Ahora bien, no todo es fracaso en Pemex, actualmente hemos avanzado un poco hacia la recuperación de la empresa productiva del Estado, aún falta mucho por hacer ya que no son más que buenas prácticas lo que hará que Pemex evite la quiebra, un ejemplo de ello, se trata de la elección actual de los dirigentes sindicales por voto directo y secreto de manera electrónica y no a mano alzada como era común en este tipo de procesos supuestamente democráticos. Es la primera vez que se realiza un proceso de votación sindical en Pemex de manera secreta, y aunque ha tenido algunos inconvenientes, el sistema es perfectible y puede funcionar bien en el futuro cercano. Además de lo anterior, la Guardia Nacional custodia de manera más precisa e intensificada las tomas donde se extraía la mayor parte de los combustibles, cabe señalar que, el robo de hidrocarburos ahora es considerado también como un delito de delincuencia organizada de conformidad con la fracción X del artículo 2 de la Ley Federal Contra la Delincuencia Organizada.
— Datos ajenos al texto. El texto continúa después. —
(** Where the other hypotheses are needed: a camera at +infinity
    along X, or an infinite [fov], leaves a NaN to convert. *)
Example own_position_at_infinity :
  project F32.cos_taylor F32.sin_taylor
    (mkPoint3D (S754_infinity false) F32.zero F32.zero) 640 360 (F32.of_int 500)
    (mkPoint3D (S754_infinity false) F32.zero F32.zero) F32.zero F32.zero
  = None
  /\ project F32.cos_taylor F32.sin_taylor origin 640 360 (S754_infinity false)
       origin F32.zero F32.zero
     = None.
Proof. split; vm_compute; reflexivity. Qed.

(** The hypotheses of the theorem hold for the stand-ins, and the
    point (0, 0, -500) has a zero denominator. *)
Lemma perspective_divide_unguarded_witness :
  project F32.cos_taylor F32.sin_taylor (vertex 0 0 (-500)) cx cy fov origin
    F32.zero F32.zero = None
  /\ project F32.cos_taylor F32.sin_taylor (vertex 100 100 (-1000)) cx cy fov
       origin F32.zero F32.zero = Some (mkPoint 540 260).
Proof.
  destruct (perspective_divide_unguarded F32.cos_taylor F32.sin_taylor
              eq_refl eq_refl) as (Hzero & Hden & _ & _ & Hbehind).
  split; [| exact Hbehind].
  apply (Hzero (vertex 0 0 (-500)) cx cy fov origin F32.zero F32.zero Hden).
Defined.

(** Claim C4 as stated fails: with P.x = 2^31 the denominator is
    fov = 500, not zero, and the X coordinate computed is beyond the
    range of [int]. *)
Lemma nonzero_denominator_undefined :
  ~ defined_off_zero_denominator F32.cos_taylor F32.sin_taylor.
Proof.
  apply out_of_range_undefined; reflexivity.
Qed.

(** ** Moving forward *)

Section ForwardClaims.

Variable cosf sinf : float -> float.
Variable show : float -> string.

Hypothesis cos_zero : cosf F32.zero = F32.one.
Hypothesis sin_zero : sinf F32.zero = F32.zero.

Local Open Scope Z_scope.

Lemma forward_step_z : (moveSpeed * F32.one)%f32 = F32.of_int 16.
Proof. vm_compute. reflexivity. Qed.

Lemma forward_step_x : (moveSpeed * F32.zero)%f32 = F32.zero.
Proof. vm_compute. reflexivity. Qed.

(** One frame with forward alone held, the yaw at 0 and no event
    pending. *)
Lemma forward_frame (w : World) :
  keys w = forward_only -> yaw w = F32.zero ->
  let w' := frame cosf sinf show [] w in
  keys w' = forward_only /\ yaw w' = F32.zero /\ pitch w' = pitch w
  /\ quit w' = quit w
  /\ x (camera w') = (x (camera w) + F32.zero)%f32
  /\ y (camera w') = y (camera w)
  /\ z (camera w') = (z (camera w) + F32.of_int 16)%f32.
Proof.
  intros Hkeys Hyaw; cbv zeta.
  destruct (frame_pose cosf sinf show [] w) as (Hcam & Hy & Hp & Hk).
  destruct (frame_frame cosf sinf show [] w) as (_ & Hq & _).
  cbn [poll_events] in Hcam, Hy, Hp, Hk.
  destruct (debug_frame show w) as (Hc1 & Hy1 & Hp1 & _ & Hk1 & _).
  assert (Hidle : rotate (debug show w) = debug show w).
  { apply rotate_idle; rewrite Hk1, Hkeys; reflexivity. }
  rewrite Hidle in Hcam, Hy, Hp.
  destruct (move_forward cosf sinf (debug show w)) as (Hx & Hz);
    try (rewrite Hk1, Hkeys; reflexivity).
  pose proof (move_level cosf sinf (debug show w)) as Hlevel.
  rewrite Hk1, Hkeys in Hlevel. specialize (Hlevel eq_refl eq_refl).
  rewrite Hy1, Hyaw, sin_zero, forward_step_x, Hc1 in Hx.
  rewrite Hy1, Hyaw, cos_zero, forward_step_z, Hc1 in Hz.
  rewrite Hcam, Hy, Hp, Hk, Hq, Hx, Hz, Hlevel, Hy1, Hp1, Hc1, Hyaw, Hkeys.
  cbn [existsb]. rewrite orb_false_r. repeat split; reflexivity.
Qed.

Lemma idle_polls_step (n : nat) (w : World) :
  quit w = false ->
  loop cosf sinf show (idle_polls (S n)) w
  = loop cosf sinf show (idle_polls n) (frame cosf sinf show [] w).
Proof. intro Hq. unfold idle_polls. cbn [repeat]. apply loop_step. exact Hq. Qed.

Lemma idle_polls_none (w : World) : loop cosf sinf show (idle_polls 0) w = w.
Proof. unfold idle_polls. cbn [repeat loop]. destruct (quit w); reflexivity. Qed.

(** One frame after whose poll forward alone is held, the yaw at 0,
    whatever events the poll delivered. *)
Lemma forward_frame_polled (pending : list SDL_Event) (w : World) :
  held_after pending (keys w) = forward_only -> yaw w = F32.zero ->
  let w' := frame cosf sinf show pending w in
  keys w' = forward_only /\ yaw w' = F32.zero /\ pitch w' = pitch w
  /\ quit w' = (quit w || existsb is_quit pending)%bool
  /\ x (camera w') = (x (camera w) + F32.zero)%f32
  /\ y (camera w') = y (camera w)
  /\ z (camera w') = (z (camera w) + F32.of_int 16)%f32.
Proof.
  intros Hheld Hyaw; cbv zeta.
  rewrite <- held_after_poll in Hheld.
  destruct (poll_events_frame pending w) as (Hc0 & Hy0 & Hp0 & _ & Hq0 & _).
  assert (Hsame : frame cosf sinf show pending w
                  = frame cosf sinf show [] (poll_events pending w)).
  { unfold frame, posed. cbn [poll_events]. reflexivity. }
  rewrite Hsame.
  assert (Hyaw0 : yaw (poll_events pending w) = F32.zero)
    by (rewrite Hy0; exact Hyaw).
  destruct (forward_frame (poll_events pending w) Hheld Hyaw0)
    as (Hk1 & Hy1 & Hp1 & Hq1 & Hx1 & Hlevel1 & Hz1).
  rewrite Hk1, Hy1, Hp1, Hq1, Hx1, Hlevel1, Hz1, Hc0, Hp0, Hq0.
  split; [reflexivity | split; [reflexivity | split; [reflexivity |
    split; [reflexivity | split; [reflexivity | split; reflexivity]]]]].
Qed.

(** Claim C5, amended. When the library gives cos 0 = 1 and
    sin 0 = 0: take any run of the loop from a state with yaw 0 and a
    camera whose Z is the integer [a], of [n] frames (the frames the
    loop runs on the given polls: all of them up to and including the
    one of a quit event) during which only forward is held: once the
    poll of each frame is done, forward and no other key is held,
    whatever events the polls deliver (the key-down of forward itself,
    its repeats, events of other kinds, a key pressed and released
    within one poll, the quit event). With [|a| + 16 n] below 2^24 the
    run leaves the camera's Z at exactly [a + 16 n], the same number in
    X (a negative zero becomes +0), and Y, yaw and pitch as they
    were. *)
Theorem forward_for_n_frames :
  forall (polls : list (list SDL_Event)) (w : World) (a : Z),
    yaw w = F32.zero -> quit w = false ->
    only_forward_held (consumed polls) (keys w) ->
    z (camera w) = F32.of_int a ->
    Z.abs a + 16 * Z.of_nat (List.length (consumed polls)) < 2 ^ 24 ->
    let n := Z.of_nat (List.length (consumed polls)) in
    let w' := loop cosf sinf show polls w in
    z (camera w') = F32.of_int (a + 16 * n)
    /\ F32.to_int (z (camera w')) = Some (a + 16 * n)
    /\ F32.same_number (x (camera w')) (x (camera w))
    /\ y (camera w') = y (camera w)
    /\ yaw w' = yaw w /\ pitch w' = pitch w.
Proof.
  induction polls as [| pending later IH]; intros w a Hyaw Hquit Hheld Hz Hbound;
    cbv zeta.
  - cbn [consumed List.length Z.of_nat loop] in *. rewrite Hquit.
    replace (a + 16 * 0) with a by lia.
    rewrite Hz.
    split; [reflexivity | split; [| split; [| split; [| split]]]];
      try reflexivity.
    + apply F32Facts.to_int_of_int. unfold F32.exact_int. lia.
    + apply F32Facts.same_number_refl.
  - rewrite loop_step by exact Hquit.
    revert Hheld Hbound. cbn [consumed].
    destruct (existsb is_quit pending) eqn:Hq;
      cbn [only_forward_held List.length]; intros [Hhere Hlater] Hbound;
      destruct (forward_frame_polled pending w Hhere Hyaw)
        as (Hk1 & Hy1 & Hp1 & Hq1 & Hx1 & Hlevel1 & Hz1);
      rewrite Hquit, Hq in Hq1; cbn [orb] in Hq1;
      set (w1 := frame cosf sinf show pending w) in *;
      assert (Hz1' : z (camera w1) = F32.of_int (a + 16))
        by (rewrite Hz1, Hz; apply F32Facts.add_of_int; unfold F32.exact_int; lia).
    + (* the frame of the quit event: the last one *)
      rewrite loop_stopped by exact Hq1.
      replace (a + 16 * Z.of_nat 1) with (a + 16) by lia.
      split; [exact Hz1' | split; [| split; [| split; [| split]]]].
      * rewrite Hz1'. apply F32Facts.to_int_of_int. unfold F32.exact_int. lia.
      * rewrite Hx1. apply F32Facts.add_zero_same.
      * exact Hlevel1.
      * rewrite Hy1, Hyaw. reflexivity.
      * exact Hp1.
    + rewrite Hhere in Hlater. rewrite <- Hk1 in Hlater.
      destruct (IH w1 (a + 16) Hy1 Hq1 Hlater Hz1')
        as (Hz' & Hint & Hx' & Hy' & Hyaw' & Hp'); [lia |].
      replace (a + 16 * Z.of_nat (S (List.length (consumed later))))
        with (a + 16 + 16 * Z.of_nat (List.length (consumed later))) by lia.
      split; [exact Hz' | split; [exact Hint | split; [| split; [| split]]]].
      * apply (F32Facts.same_number_trans _ (x (camera w1))); [exact Hx' |].
        rewrite Hx1. apply F32Facts.add_zero_same.
      * rewrite Hy'. exact Hlevel1.
      * rewrite Hyaw', Hy1, Hyaw. reflexivity.
      * rewrite Hp'. exact Hp1.
Qed.

(** Whatever the library gives away from 0 and however floats are
    written, a frame forward from Z = 2^30 leaves Z at 2^30. *)
Lemma far_out_no_gain : ~ forward_gains_16_per_frame cosf sinf show.
Proof.
  intro Hclaim.
  pose (w := set_camera (vertex 0 0 (2 ^ 30)) (holding forward_only)).
  specialize (Hclaim 1%nat w (2 ^ 30) eq_refl eq_refl eq_refl eq_refl
                (conj eq_refl (conj eq_refl eq_refl)) eq_refl eq_refl).
  rewrite idle_polls_step, idle_polls_none in Hclaim by reflexivity.
  destruct (forward_frame w eq_refl eq_refl) as (_ & _ & _ & _ & _ & _ & Hz).
  rewrite Hz in Hclaim. vm_compute in Hclaim. discriminate Hclaim.
Qed.

End ForwardClaims.

(** Five frames forward from the initial state: the key-down of W in
    the first poll, a repeat of it and an event of another kind in the
    second, A pressed and released within the third, nothing in the
    fourth, the quit event in the fifth; the sixth poll is never
    made. *)
Lemma forward_for_n_frames_witness :
  let polls := [ [ SDL_KEYDOWN SDLK_w ]; [ SDL_KEYDOWN SDLK_w; SDL_OTHER ];
                 [ SDL_KEYDOWN SDLK_a; SDL_KEYUP SDLK_a ]; []; [ SDL_QUIT ];
                 [ SDL_KEYUP SDLK_w ] ] in
  let w' := loop F32.cos_taylor F32.sin_taylor show_nothing polls initial_world in
  z (camera w') = F32.of_int 80
  /\ F32.to_int (z (camera w')) = Some 80%Z
  /\ F32.same_number (x (camera w')) F32.zero
  /\ y (camera w') = F32.zero
  /\ yaw w' = F32.zero /\ pitch w' = F32.zero.
Proof.
  cbv zeta.
  apply (forward_for_n_frames F32.cos_taylor F32.sin_taylor show_nothing
           eq_refl eq_refl
           [ [ SDL_KEYDOWN SDLK_w ]; [ SDL_KEYDOWN SDLK_w; SDL_OTHER ];
             [ SDL_KEYDOWN SDLK_a; SDL_KEYUP SDLK_a ]; []; [ SDL_QUIT ];
             [ SDL_KEYUP SDLK_w ] ]
           initial_world 0%Z);
    try reflexivity.
  repeat split.
Defined.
Al principio de la presente administración el robo de hidrocarburos se calculaba en 74 mil barriles diarios y se ha abatido con ayuda de las fuerzas federales de seguridad en un promedio de 5 mil barriles al día, esto según cifras oficiales de la actual Secretaria de Seguridad y Protección Ciudadana, Rosa Isela Rodríguez, ben conferencia de prensa el día 20 de enero de 2022, es decir, hay una disminución del 93.2% a la fecha en este delito.

Los anteriores, sólo son unos ejemplos de que si se puede salvar a Pemex de la corrupción, será difícil el trabajo y esfuerzo ante un gigante de esa naturaleza, pero si se logran implementar controles y buenas prácticas podemos tener de verdad una Empresa PRODUCTIVA del Estado, no debemos desperdiciar las ganancias para nuestro país en fugas de corrupción e ineficiencias del personal y empresas extranjeras que son parte del juego sucio que ha vivido Pemex hasta la fecha, o como decía David Suzuki “el agua es nuestro recurso más preciado, pero la desperdiciamos, igual que otros recursos, incluyendo el petróleo y gas”.


[1]  Rol de Pemex como Empresa Productiva del Estado.

http://www.pued.unam.mx/export/sites/default/archivos/actividades/Seminarios/110515/M1M1_MAP.pdf

[2] Reporte de Resultados no dictaminados 2T 2021, p.17 Pemex

[3] Sandro Pozzi. Un testigo revela que El Chapo planeó con directivos de Pemex enviar droga en petroleros. El País, Nueva York, dic. 2018.

[4] EL CÁRTEL NEGRO Como el crimen organizado se ha apoderado de Pemex. Ana Lilia Pérez, Edit. Grijalbo, México, 2019.